US In the heavily traveled Great Lakes region of the Midwestern United States, polluted harbors are among the biggest threats to water quality. Over the years, experts have identified many harbor sites contaminated by leaked fuels, bilge waste or spilled toxins. But cleanup has been painfully slow, difficult and expensive.
Now, some people in Duluth, Minnesota, are taking a new approach. They're using electrical energy to clean up pollutants. Supporters of the technology, which is now getting its first American tests, say it's cheaper and faster than conventional clean-up methods.
Duluth's Stryker Bay is a lovely little cove alongside the St. Louis River. The bay's quiet, shallow waters teem with ducks in the summer. A tree-shaded hiking path traces its shoreline.
Tim Leland lives along the shore. From his home, he sees waterfowl, and he sees fouled water.
"Stryker Bay is a shallow bay. It's six feet (two meters), at the most, of water," he says. "But there's a silt that's underneath it, and all this tar and stuff that's coming up. Summertime we do have a lot of oil that comes up to the surface." The bottom of Stryker Bay is a biological time bomb. Under the sand are pools of oily stuff that experts call polynuclear aromatic-hydrocarbons, or PAH's. For nearly a century, Stryker Bay was an industrial sewer. PAH's were first identified under the bay in the 1970s. They're still there. There's not enough money to pay for their removal, and even less agreement on exactly how to get rid of them.
But what if you could make pollution go away by throwing a switch? That's essentially what ElectroChemical Processes, L.L.C., a German-based company, promises. And U.S. officials are listening.

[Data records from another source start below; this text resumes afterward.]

(** ** Trades *)

(** C4: a keyed record and a positional record that carry the same order
    identifier, millisecond timestamp, side, price and amount are mapped to
    trades that agree on order identifier, timestamp, pair, side, price and
    amount, the positional one having no trade identifier.  Whenever the
    keyed mapping yields a trade so does the positional one, and the
    converse holds when the keyed record's [id] is an integer or [None]. *)
Theorem trade_mappings_agree (pair : string) (keyed positional : pyval)
    (tid oid created dir deal amt : pyval) :
  getitem keyed "id" = Ok tid ->
  getitem keyed "orderOid" = Ok oid -> getindex positional 5 = Ok oid ->
  getitem keyed "createdAt" = Ok created -> getindex positional 0 = Ok created ->
  getitem keyed "direction" = Ok dir -> getindex positional 1 = Ok dir ->
  getitem keyed "dealPrice" = Ok deal -> getindex positional 2 = Ok deal ->
  getitem keyed "amount" = Ok amt -> getindex positional 3 = Ok amt ->
  (forall t1 : Trade.t,
     Trade.from_dict pair keyed = Ok t1 ->
     exists t2 : Trade.t,
       Trade.from_list pair positional = Ok t2 /\
       Trade.trade_id t2 = PNone /\
       Trade.order_id t2 = Trade.order_id t1 /\
       Trade.timestamp t2 = Trade.timestamp t1 /\
       Trade.pair t2 = Trade.pair t1 /\
       Trade.is_sell t2 = Trade.is_sell t1 /\
       Trade.price t2 = Trade.price t1 /\
       Trade.amount t2 = Trade.amount t1) /\
  (isinstance_int tid || is_None tid = true ->
   forall t2 : Trade.t,
     Trade.from_list pair positional = Ok t2 ->
     exists t1 : Trade.t,
       Trade.from_dict pair keyed = Ok t1 /\
       Trade.trade_id t1 = tid /\
       Trade.trade_id t2 = PNone /\
       Trade.order_id t2 = Trade.order_id t1 /\
       Trade.timestamp t2 = Trade.timestamp t1 /\
       Trade.pair t2 = Trade.pair t1 /\
       Trade.is_sell t2 = Trade.is_sell t1 /\
       Trade.price t2 = Trade.price t1 /\
       Trade.amount t2 = Trade.amount t1).
Proof.
  intros Hid Ko Po Kc Pc Kd Pd Kp Pp Ka Pa.
  unfold Trade.from_dict, Trade.from_list, Trade.__init__.
  rewrite Hid, Ko, Po, Kc, Pc, Kd, Pd, Kp, Pp, Ka, Pa. cbn.
  destruct (Trade.seconds_of_millis created) as [ts | e]; cbn;
    [| split; [| intros _]; intros ? [=]].
  destruct (Wad_from_number deal) as [p | e]; cbn;
    [| split; [| intros _]; intros ? [=]].
  destruct (Wad_from_number amt) as [a | e]; cbn;
    [| split; [| intros _]; intros ? [=]].
  split.
  - intros t1.
    destruct (isinstance_int tid || is_None tid); cbn; [| intros [=]].
    destruct (isinstance_str oid || is_None oid); cbn; [| intros [=]].
    intros [= <-]. eexists. split; [reflexivity |]. cbn. repeat split.
  - intros -> t2. cbn.
    destruct (isinstance_str oid || is_None oid); cbn; [| intros [=]].
    intros [= <-]. eexists. split; [reflexivity |]. cbn. repeat split.
Qed.
(** The history after the loop over the threads. *)
Lemma add_threads_lookup (dateLabel : Z → string) (ths : list SessionThread)
    (ret : gmap string SessionThreadBrief) (k : string) (b : SessionThreadBrief) :
  foldl (add_thread dateLabel) ret ths !! k = Some b →
  ret !! k = Some b
  ∨ ∃ thread first rest, thread ∈ ths ∧ thread_messages thread = first :: rest
      ∧ k = message_id first ∧ b = thread_brief dateLabel thread first.
Proof.
  revert ret. induction ths as [|thread ths IH]; intros ret; simpl; [by left|].
  intros Hk. apply IH in Hk as [Hk|(t & first & rest & Hin & Hm & -> & ->)].
  - unfold add_thread in Hk. destruct (thread_messages thread) as [|first rest] eqn:Hm; [by left|].
    destruct (decide (message_id first = k)) as [<-|Hne].
    + rewrite lookup_insert_eq in Hk. injection Hk as <-.
      right. exists thread, first, rest. split; [apply list_elem_of_here | done].
    + rewrite lookup_insert_ne in Hk by done. by left.
  - right. exists t, first, rest. split; [by right | done].
Qed.

Lemma add_threads_keeps (dateLabel : Z → string) (ths : list SessionThread)
    (ret : gmap string SessionThreadBrief) (k : string) :
  is_Some (ret !! k) → is_Some (foldl (add_thread dateLabel) ret ths !! k).
Proof.
  revert ret. induction ths as [|thread ths IH]; intros ret Hk; simpl; [done|].
  apply IH. unfold add_thread. destruct (thread_messages thread) as [|first rest]; [done|].
  destruct (decide (message_id first = k)) as [<-|Hne].
  - rewrite lookup_insert_eq. by eexists.
  - by rewrite lookup_insert_ne.
Qed.

Lemma add_threads_covers (dateLabel : Z → string) (ths : list SessionThread)
    (ret : gmap string SessionThreadBrief) (thread : SessionThread) first rest :
  thread ∈ ths → thread_messages thread = first :: rest →
  is_Some (foldl (add_thread dateLabel) ret ths !! message_id first).
Proof.
  revert ret. induction ths as [|t ths IH]; intros ret Hin Hm; [by apply elem_of_nil in Hin|].
  apply elem_of_cons in Hin as [<-|Hin]; simpl.
  - apply add_threads_keeps. unfold add_thread. rewrite Hm, lookup_insert_eq. by eexists.
  - by apply IH.
Qed.

Lemma add_threads_size (dateLabel : Z → string) (ths : list SessionThread)
    (ret : gmap string SessionThreadBrief) :
  (size (foldl (add_thread dateLabel) ret ths) ≤ size ret + length ths)%nat.
Proof.
  revert ret. induction ths as [|thread ths IH]; intros ret; simpl; [lia|].
  etransitivity; [apply IH|].
  unfold add_thread. destruct (thread_messages thread) as [|first rest]; [lia|].
  rewrite map_size_insert. destruct (ret !! message_id first); simpl; lia.
Qed.

(** X3. The thread history of a session without a [threads] field is
    empty, whatever its live messages.  Otherwise every entry is filed under
    the id of the first message of the thread it describes and counts at
    least one message; it is the entry of the current thread or of a
    non-empty archived thread; every non-empty archived thread has its first
    message id among the keys; the live messages, when there are any, are
    found under the id of their first message as the current thread; and
    there are at most as many entries as archived threads, plus one. *)
Theorem getCurrentThreadHistoryHash_entries (dateLabel : Z → string) (s : Session)
    (threadName : option string) :
  let ret := getCurrentThreadHistoryHash dateLabel s threadName in
  (threads s = None → ret = ∅)
  ∧ (∀ k b, ret !! k = Some b →
       firstMessageId b = k ∧ 1 ≤ messageCount b
       ∧ ((∃ first rest, messages s = first :: rest ∧ b = current_brief s threadName first)
          ∨ ∃ ths thread first rest,
              threads s = Some ths ∧ thread ∈ ths
              ∧ thread_messages thread = first :: rest
              ∧ b = thread_brief dateLabel thread first))
  ∧ (∀ ths thread first rest,
       threads s = Some ths → thread ∈ ths → thread_messages thread = first :: rest →
       is_Some (ret !! message_id first))
  ∧ (∀ ths first rest,
       threads s = Some ths → messages s = first :: rest →
       ret !! message_id first = Some (current_brief s threadName first))
  ∧ (size ret ≤ length (default [] (threads s)) + 1)%nat.
Proof.
  intros ret. subst ret. unfold getCurrentThreadHistoryHash.
  destruct (threads s) as [ths|] eqn:Hths.
  2: { split; [done|]. split; [intros k b Hk; by rewrite lookup_empty in Hk|].
       split; [done|]. split; [done|]. rewrite map_size_empty. simpl. lia. }
  assert (Hthread : ∀ k b, foldl (add_thread dateLabel) ∅ ths !! k = Some b →
            firstMessageId b = k ∧ 1 ≤ messageCount b
            ∧ ∃ ths0 thread first rest, Some ths = Some ths0 ∧ thread ∈ ths0
                ∧ thread_messages thread = first :: rest
                ∧ b = thread_brief dateLabel thread first).
  { intros k b Hk. apply add_threads_lookup in Hk as [Hk|(t & first & rest & Hin & Hm & -> & ->)].
    - by rewrite lookup_empty in Hk.
    - split; [done|]. split; [simpl; rewrite Hm; simpl; lia|].
      by exists ths, t, first, rest. }
  split; [done|].
  destruct (messages s) as [|first rest] eqn:Hm.
  - split; [intros k b Hk; destruct (Hthread k b Hk) as (? & ? & ?); auto|].
    split; [intros ths0 t f r [= <-]; apply add_threads_covers|].
    split; [done|].
    etransitivity; [apply add_threads_size|]. rewrite map_size_empty. simpl. lia.
  - split.
    { intros k b. destruct (decide (message_id first = k)) as [<-|Hne].
      - rewrite lookup_insert_eq. intros [= <-]. split; [done|].
        split; [simpl; rewrite Hm; simpl; lia|]. left. by exists first, rest.
      - rewrite lookup_insert_ne by done. intros Hk.
        destruct (Hthread k b Hk) as (? & ? & ?); auto. }
    split.
    { intros ths0 t f r [= <-] Hin Ht.
      destruct (decide (message_id first = message_id f)) as [->|Hne].
      - rewrite lookup_insert_eq. by eexists.
      - rewrite lookup_insert_ne by done. by eapply add_threads_covers. }
    split; [intros ths0 f r _ [= <- _]; apply lookup_insert_eq|].
    rewrite map_size_insert.
    pose proof (add_threads_size dateLabel ths ∅) as Hsize. rewrite map_size_empty in Hsize.
    destruct (_ !! message_id first); simpl; lia.
Qed.

Lemma getCurrentThreadHistoryHash_entries_witness :
  getCurrentThreadHistoryHash (λ _, "label") (mkSession "s" "n" [text_message "m" "x"] None) None
  = ∅
  ∧ getCurrentThreadHistoryHash (λ _, "label") archived_session None !! "m3"
    = Some (current_brief archived_session None (text_message "m3" "now")).
Proof.
  split.
  - by apply (getCurrentThreadHistoryHash_entries (λ _, "label")
                (mkSession "s" "n" [text_message "m" "x"] None) None).
  - pose proof (getCurrentThreadHistoryHash_entries (λ _, "label") archived_session None)
      as (_ & _ & _ & Hcurrent & _).
    by eapply (Hcurrent _ (text_message "m3" "now") []).
Defined.







End SessionsFacts.

(** ** Call settings *)

Section ClaudeFacts.
Import Claude.
Context {number : Type}.

(** X6. The call settings never carry both a temperature and a topP: a
    configured temperature is passed on and suppresses topP, and topP is
    passed on only when no temperature is configured.  The output limit is
    passed on as configured.  Provider options are sent only to a model that
    supports reasoning, under the single key [anthropic], and are the options
    requested for [claude]. *)
Theorem getCallSettings_exclusive (reasoning : bool) (this_options : @Options number)
    (requested : option (gmap string (gmap string JSONValue))) :
  let settings := getCallSettings reasoning this_options requested in
  ¬ (is_Some (call_temperature settings) ∧ is_Some (call_topP settings))
  ∧ call_temperature settings = temperature this_options
  ∧ call_topP settings
    = match temperature this_options with Some _ => None | None => topP this_options end
  ∧ call_maxOutputTokens settings = maxOutputTokens this_options
  ∧ call_providerOptions settings
    = (if reasoning then {[ "anthropic" := default ∅ (requested ≫= (.!! "claude")) ]}
       else ∅).
Proof.
  intros settings. subst settings. unfold getCallSettings.
  destruct (temperature this_options) as [t|], (topP this_options) as [p|]; simpl;
    (split; [intros [[? ?] [? ?]]; done | done]).
Qed.

End ClaudeFacts.

(** ** Token accounting, further *)

Section AccountingFacts.
Import Ingestion IngestionSpec.

Lemma split_lines_length (s : string) :
  length (split_lines s) = S (count_newlines s).
Proof.
  induction s as [|c rest IH]; simpl; [done|].
  destruct (Ascii.eqb c "010"); simpl; [by rewrite IH|].
  pose proof (split_lines_nonempty rest) as Hne.
  destruct (split_lines rest) as [|x l]; [done|]. simpl in *. lia.
Qed.

Lemma utf8_length_ge (s : string) : Z.of_nat (String.length s) ≤ utf8_length s.
Proof.
  induction s as [|c rest IH]; simpl; [done|].
  destruct (nat_of_ascii c <? 128)%nat; lia.
Qed.






(** What [computePreviewMetadata] returns, in one statement. *)
Lemma computePreviewMetadata_inr env c t existing now r :
  computePreviewMetadata env c t existing now = inr r →
  ∃ n base,
    estimateTokens env (join_lines (take (PREVIEW_LINES env) (split_lines c)))
      (tokenizer_model t) = inr n
    ∧ (base = existing ∧ is_Some (existing !! tokenizer_name t)
       ∨ ∃ full, estimateTokens env c (tokenizer_model t) = inr full
                 ∧ existing !! tokenizer_name t = None
                 ∧ base = <[tokenizer_name t := full]> existing)
    ∧ meta_lineCount r = Z.of_nat (length (split_lines c))
    ∧ meta_byteLength r = utf8_length c
    ∧ meta_tokenCountMap r = <[preview_key t := n]> base.
Proof.
  destruct (existing !! tokenizer_name t) as [v|] eqn:Hv.
  - rewrite (computePreviewMetadata_present _ _ _ _ _ _ Hv).
    destruct (estimateTokens env (join_lines _) _) as [e|n] eqn:Hn; simpl; [done|].
    intros [= <-]. exists n, existing. split; [done|]. split; [left; eauto|]. done.
  - rewrite (computePreviewMetadata_absent _ _ _ _ _ Hv).
    destruct (estimateTokens env c _) as [e|full] eqn:Hfull; simpl; [done|].
    destruct (estimateTokens env (join_lines _) _) as [e|n] eqn:Hn; simpl; [done|].
    intros [= <-]. exists n, (<[tokenizer_name t := full]> existing).
    split; [done|]. split; [right; eauto|]. done.
Qed.

Lemma utf8_length_ascii (s : string) :
  Forall (λ ch, (nat_of_ascii ch < 128)%nat) (list_ascii_of_string s) →
  utf8_length s = Z.of_nat (String.length s).
Proof.
  induction s as [|ch rest IH]; simpl; [done|].
  intros Hall. apply Forall_cons in Hall as [Hch Hrest].
  apply Nat.ltb_lt in Hch. rewrite Hch, (IH Hrest). lia.
Qed.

The first underwater test in the United States of the firm's so-called Electrochemical-GeoOxidation treatment is underway in Duluth. And early results are encouraging. It's a simple concept, according to Ken Whittle with U.S. licensee Electro Petroleum Inc. Whittle describes the process underway behind him in a pair of water-filled pits.
"I think it's a pretty simple kind of thing," he says. "If you want to look at it: if you have a battery charger at home, you plug the battery charger in, you take the two leads so you connect them to the terminals on the battery. Well, that's pretty analogous to what's going on here."

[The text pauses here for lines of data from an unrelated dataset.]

(* ===== verification/_CoqProject ===== *)
-Q . S2P
Prelude.v
CLib.v
ConfigReader.v
Utilities.v
ThreadPool.v
Json.v
Handlers.v
Proxy.v
ExpireCleaner.v
Fmt.v
PatternFormatter.v
PatternTheory.v
Files.v
Sinks.v
RotatingTheory.v
CircularQueue.v
TimedSinks.v
Logger.v
MemorySinks.v
ConsoleSinks.v
Registry.v
Levels.v
ProxyLog.v
JsonLexer.v
JsonParser.v
JsonCallback.v
JsonText.v
JsonReading.v
JsonComplete.v
InputAdapters.v
JsonValue.v
BinaryFloat.v
FloatTheory.v
Grisu.v
FloatRound.v
GrisuTheory.v
Serializer.v
EscapeTheory.v
SerializerTheory.v
JsonRoundtrip.v
Replies.v
JsonPointer.v
JsonPatch.v
PointerTheory.v
PatchTheory.v
Binary.v
Cbor.v
BinaryTheory.v
CborTheory.v
MsgPack.v
MsgPackTheory.v
Bson.v
BsonTheory.v
Ubjson.v
UbjsonTheory.v
AsyncPool.v
AsyncTheory.v
AsyncLogger.v
FmtArgs.v
FmtWrite.v
FmtParse.v
FmtTheory.v
FmtPieces.v
FmtLog.v
Lemma split_on_app p l c r :
    Forall (fun x => p x = false) l -> p c = true -> split_on p (l ++ c :: r) = l :: split_on p r.
Proof.
    induction 1 as [|x l Hx _ IH]; intros Hc; simpl; [by rewrite Hc|]. by rewrite Hx, IH.
  Qed.

Lemma split_on_pieces p s : Forall (Forall (fun x => p x = false)) (split_on p s).
Proof.
    induction s as [|c s IH]; simpl; [by repeat constructor|].
    destruct (p c) eqn:Hc; [by constructor|].
    destruct (split_on p s) as [|w ws]; [by repeat constructor|].
    apply Forall_cons in IH as [Hw Hws]. by repeat constructor.
  Qed.
End seq_lemmas.

#[export] Hint Resolve take_while_all drop_while_length split_on_pieces : fdfs.

(** ** Counting *)

Definition countb {A} (f : A -> bool) (l : list A) : nat := length (List.filter f l).

Lemma countb_app {A} (f : A -> bool) l k : countb f (l ++ k) = countb f l + countb f k.
Proof. unfold countb. by rewrite List.filter_app, length_app. Qed.

Lemma countb_le {A} (f : A -> bool) l : countb f l <= length l.
Proof. unfold countb. induction l as [|x l IH]; simpl; [lia|]. destruct (f x); simpl; lia. Qed.

Lemma countb_insert {A} (f : A -> bool) (l : list A) i x y :
  l !! i = Some y ->
  countb f (<[i := x]> l) + Nat.b2n (f y) = countb f l + Nat.b2n (f x).
Proof.
  unfold countb. revert i. induction l as [|z l IH]; intros [|i]; simpl; intros H; simplify_eq.
  - destruct (f x), (f y); simpl; lia.
  - specialize (IH i H). destruct (f z); simpl; lia.
Qed.

Lemma countb_mono {A} (f g : A -> bool) l :
  (forall x, f x = true -> g x = true) -> countb f l <= countb g l.
Proof.
  intros H. unfold countb. induction l as [|x l IH]; simpl; [lia|].
  destruct (f x) eqn:Hf; [rewrite (H x Hf); simpl; lia|]. destruct (g x); simpl; lia.
Qed.

Lemma countb_cons {A} (f : A -> bool) x l : countb f (x :: l) = Nat.b2n (f x) + countb f l.
Proof. unfold countb. simpl. by destruct (f x). Qed.

Lemma countb_map {A} (f : A -> bool) (g : A -> A) l : countb f (g <$> l) = countb (fun x => f (g x)) l.
Proof. induction l as [|x l IH]; [done|]. by rewrite fmap_cons, !countb_cons, IH. Qed.

Lemma countb_existsb {A} (f : A -> bool) l : existsb f l = false <-> countb f l = 0.
Proof.
  unfold countb. induction l as [|x l IH]; simpl; [done|].
  destruct (f x); simpl; [split; [done|lia]|done].
Qed.

(** The sum of the weights of a list. *)
Definition weigh {A} (f : A -> nat) (l : list A) : nat := foldr (fun x n => f x + n) 0 l.

Lemma weigh_app {A} (f : A -> nat) l k : weigh f (l ++ k) = weigh f l + weigh f k.
Proof. unfold weigh. induction l as [|x l IH]; simpl; lia. Qed.

Lemma weigh_single {A} (f : A -> nat) x : weigh f [x] = f x.
Proof. apply Nat.add_0_r. Qed.

Lemma weigh_insert {A} (f : A -> nat) (l : list A) i x y :
  l !! i = Some y -> weigh f (<[i := x]> l) + f y = weigh f l + f x.
Proof.
  unfold weigh. revert i. induction l as [|z l IH]; intros [|i] H; simplify_eq/=; [lia|]. specialize (IH i H). lia.
Qed.

Lemma countb_lookup {A} (f : A -> bool) l : 0 < countb f l -> exists i x, l !! i = Some x /\ f x = true.
Proof.
  induction l as [|x l IH]; [cbn; lia|]. rewrite countb_cons. destruct (f x) eqn:Hf; [by exists 0, x|].
  cbn [Nat.b2n]. intros H. destruct (IH H) as (i & y & Hi & Hy). by exists (S i), y.
Qed.

Lemma countb_zero {A} (f : A -> bool) l : countb f l = 0 <-> Forall (fun x => f x = false) l.
Proof.
  induction l as [|x l IH]; [done|]. rewrite countb_cons, Forall_cons, <- IH. destruct (f x); cbn [Nat.b2n]; (split; [|intros [? ?]]); intros; try split; done || lia.
Qed.

Lemma countb_all {A} (f : A -> bool) l : countb f l = length l <-> Forall (fun x => f x = true) l.
Proof.
  induction l as [|x l IH]; [done|]. rewrite countb_cons, Forall_cons, <- IH. pose proof (countb_le f l).
  destruct (f x); cbn [Nat.b2n length]; (split; [|intros [? ?]]); intros; try split; done || lia.
Qed.

Lemma countb_nil {A} (f : A -> bool) : countb f [] = 0.
Proof. done. Qed.

Lemma countb_replicate {A} (f : A -> bool) n x : countb f (replicate n x) = if f x then n else 0.
Proof. induction n as [|n IH]; cbn [replicate]; [by destruct (f x)|]. rewrite countb_cons, IH. by destruct (f x). Qed.

#[export] Instance countb_Proper {A} (f : A -> bool) : Proper ((≡ₚ) ==> eq) (countb f).
Proof. intros l k Hl. induction Hl; rewrite ?countb_cons; lia. Qed.

Lemma u16_range z : (0 <= u16 z <= 65535)%Z.
Proof. unfold u16, wrapu. pose proof (Z.mod_pos_bound z (2 ^ 16) ltac:(done)). lia. Qed.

Each pit is filled with polluted mud and covered with water. Metal pipes are sunk into the muck. In one pit, a carefully controlled electrical charge pushes electrons through the sediment between the pipes. It's supposed to break the electron bonds of dangerous molecules, like PAH's. What's left is harmless, like carbon and water.
The test is being financed by the Environmental Protection Agency and the U.S. Army Corps of Engineers, the agency responsible for dredging shipping lanes. Dealing with polluted sediment is a huge expense, according to Army Corps researcher Tommy Myers.

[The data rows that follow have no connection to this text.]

Lemma dec_go_fuel f1 f2 n :
  (0 <= n)%Z -> (n < 2 ^ Z.of_nat f1)%Z -> (n < 2 ^ Z.of_nat f2)%Z -> 0 < f1 -> 0 < f2 ->
  dec_go f1 n [] = dec_go f2 n [].
Proof.
  revert f2 n. induction f1 as [|f1 IH]; intros f2 n Hn H1 H2 L1 L2; [lia|].
  destruct f2 as [|f2]; [lia|]. simpl. destruct (n <? 10)%Z eqn:Hlt; [done|]. to_prop.
  rewrite dec_go_acc, (dec_go_acc f2). f_equal.
  rewrite Nat2Z.inj_succ, Z.pow_succ_r in H1, H2 by lia.
  assert (0 < n / 10)%Z by (apply Z.div_str_pos; lia).
  assert (0 < f1) by (destruct f1; [change (2 ^ Z.of_nat 0)%Z with 1%Z in H1; lia|lia]).
  assert (0 < f2) by (destruct f2; [change (2 ^ Z.of_nat 0)%Z with 1%Z in H2; lia|lia]).
  apply IH; try lia; apply Z.div_lt_upper_bound; lia.
Qed.

Lemma dec_nat_small n : (0 <= n < 10)%Z -> dec_nat n = [digit_chr n].
Proof.
  intros Hn. unfold dec_nat. simpl. rewrite (proj2 (Z.ltb_lt n 10)) by lia.
  by rewrite Z.mod_small by lia.
Qed.

Lemma dec_nat_step n : (10 <= n)%Z -> dec_nat n = dec_nat (n / 10) ++ [digit_chr (n `mod` 10)].
Proof.
  intros Hn. assert (0 < n / 10)%Z by (apply Z.div_str_pos; lia).
  pose proof (log2_fuel (n / 10) ltac:(lia)) as Hf.
  pose proof (log2_fuel n ltac:(lia)) as Hg.
  rewrite Nat2Z.inj_succ, Z.pow_succ_r in Hg by lia.
  assert (dec_go (Z.to_nat (Z.log2 n)) (n / 10) [] = dec_nat (n / 10)) as <-.
  { unfold dec_nat. apply dec_go_fuel; [lia| |lia| |lia].
    - apply Z.div_lt_upper_bound; lia.
    - assert (0 < Z.log2 n)%Z by (apply Z.log2_pos; lia). lia. }
  unfold dec_nat. simpl. rewrite (proj2 (Z.ltb_ge n 10)) by lia. apply dec_go_acc.
Qed.

Lemma dec_nat_step2 n :
  (100 <= n)%Z ->
  dec_nat n = dec_nat (n / 100) ++ [digit_chr (n `mod` 100 / 10); digit_chr (n `mod` 100 `mod` 10)].
Proof.
  intros Hn. rewrite dec_nat_step by lia.
  rewrite dec_nat_step by (apply Z.div_le_lower_bound; lia).
  rewrite Z.div_div by lia. change (10 * 10)%Z with 100%Z. rewrite <- app_assoc. simpl.
  pose proof (Z.rem_mul_r n 10 10 ltac:(lia) ltac:(lia)) as Hr. change (10 * 10)%Z with 100%Z in Hr.
  pose proof (Z.mod_pos_bound n 10 ltac:(lia)) as Hb.
  assert (n `mod` 100 / 10 = (n / 10) `mod` 10)%Z as ->.
  { rewrite Hr, Z.mul_comm, Z.div_add by lia. rewrite Z.div_small by lia. lia. }
  assert (n `mod` 100 `mod` 10 = n `mod` 10)%Z as ->.
  { rewrite Hr, Z.mul_comm, Z.mod_add by lia. apply Z.mod_small. lia. }
  done.
Qed.

Lemma dec_nat_two n : (10 <= n < 100)%Z -> dec_nat n = [digit_chr (n / 10); digit_chr (n `mod` 10)].
Proof.
  intros Hn. rewrite dec_nat_step by lia. rewrite dec_nat_small; [done|].
  split; [apply Z.div_pos; lia|apply Z.div_lt_upper_bound; lia].
Qed.

Lemma dec_nat_length_step n : (10 <= n)%Z -> length (dec_nat n) = S (length (dec_nat (n / 10))).
Proof. intros Hn. rewrite dec_nat_step, length_app by lia. simpl. lia. Qed.

(** The number of decimal digits, bounded by powers of ten. *)
Lemma dec_nat_length_bounds n k :
  (0 < k)%nat -> (0 <= n)%Z ->
  (length (dec_nat n) <= k)%nat <-> (n < 10 ^ Z.of_nat k)%Z.
Proof.
  intros Hk Hn. destruct k as [|k]; [lia|]. clear Hk. revert n Hn.
  induction k as [|k IH]; intros n Hn.
  - change (10 ^ Z.of_nat 1)%Z with 10%Z. destruct (Z_lt_le_dec n 10).
    + rewrite dec_nat_small by lia. simpl. lia.
    + rewrite dec_nat_length_step by lia. pose proof (dec_nat_nonnil (n / 10)) as Hne.
      destruct (dec_nat (n / 10)); simpl; [done|lia].
  - rewrite Nat2Z.inj_succ, Z.pow_succ_r by lia. destruct (Z_lt_le_dec n 10).
    + rewrite dec_nat_small by lia. simpl.
      pose proof (Z.pow_pos_nonneg 10 (Z.of_nat (S k)) ltac:(lia) ltac:(lia)). lia.
    + rewrite dec_nat_length_step by lia. specialize (IH (n / 10)%Z (Z.div_pos n 10 Hn ltac:(lia))).
      rewrite <- Nat.succ_le_mono, IH. split; intros H.
      * pose proof (Z.mul_succ_div_gt n 10 ltac:(lia)). lia.
      * apply Z.div_lt_upper_bound; lia.
Qed.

"It's a real big problem for us to dispose of that material. We can't put it back into the water," he says. "And, typically, we confine it in what we call a confined disposal facility, and just store the material in perpetuity and let it break down through natural processes, if it will."
Officials would rather destroy pollutants than store them. But conventional methods are expensive, smelly, and noisy. And they all require dredging.
"In this particular technology, it wouldn't necessarily require dredging," says Mr. Myers. "There's very little noise or gaseous emissions associated with it. The main thing is it could be applied in situ; that means in the water, without having to dredge."
Proponents say Electrochemical-Geo-Oxidation is a bargain. Pollution officials estimate that using conventional methods to clean up polluted sediment in Stryker Bay would cost about $260 per cubic meter. David Bowman, of the Army Corps of Engineers in Detroit, says electrical cleanup would cost a quarter of that.
"Our goal with this project was to find a technology that would work for around $100 a cubic yard (or about $130 per cubic meter)," he says. "The vendor talked about that they might be able to treat material for around $45-$50 per cubic yard (or about $60-$65 per cubic meter) at Duluth Harbor."
The contractor also claims the process works fast. A typical site can be cleaned in just a few months. In the Duluth test, PAH's have decreased by 45 percent in about a month. That's promising, although far from conclusive. The process won't get every molecule, but it's intended to reduce contaminants below dangerous levels.
It's also supposed to work on toxic metals, like mercury, which can be drawn to the electrodes. Even radioactive isotopes can be collected, according to the contractor.
The test begun in Duluth this summer is winding down with the early arrival of cold weather. Final results won't be published for several months. Meanwhile, the company has set up a second demonstration, under the waters of Washington State's Puget Sound, one of the nation's busiest harbors.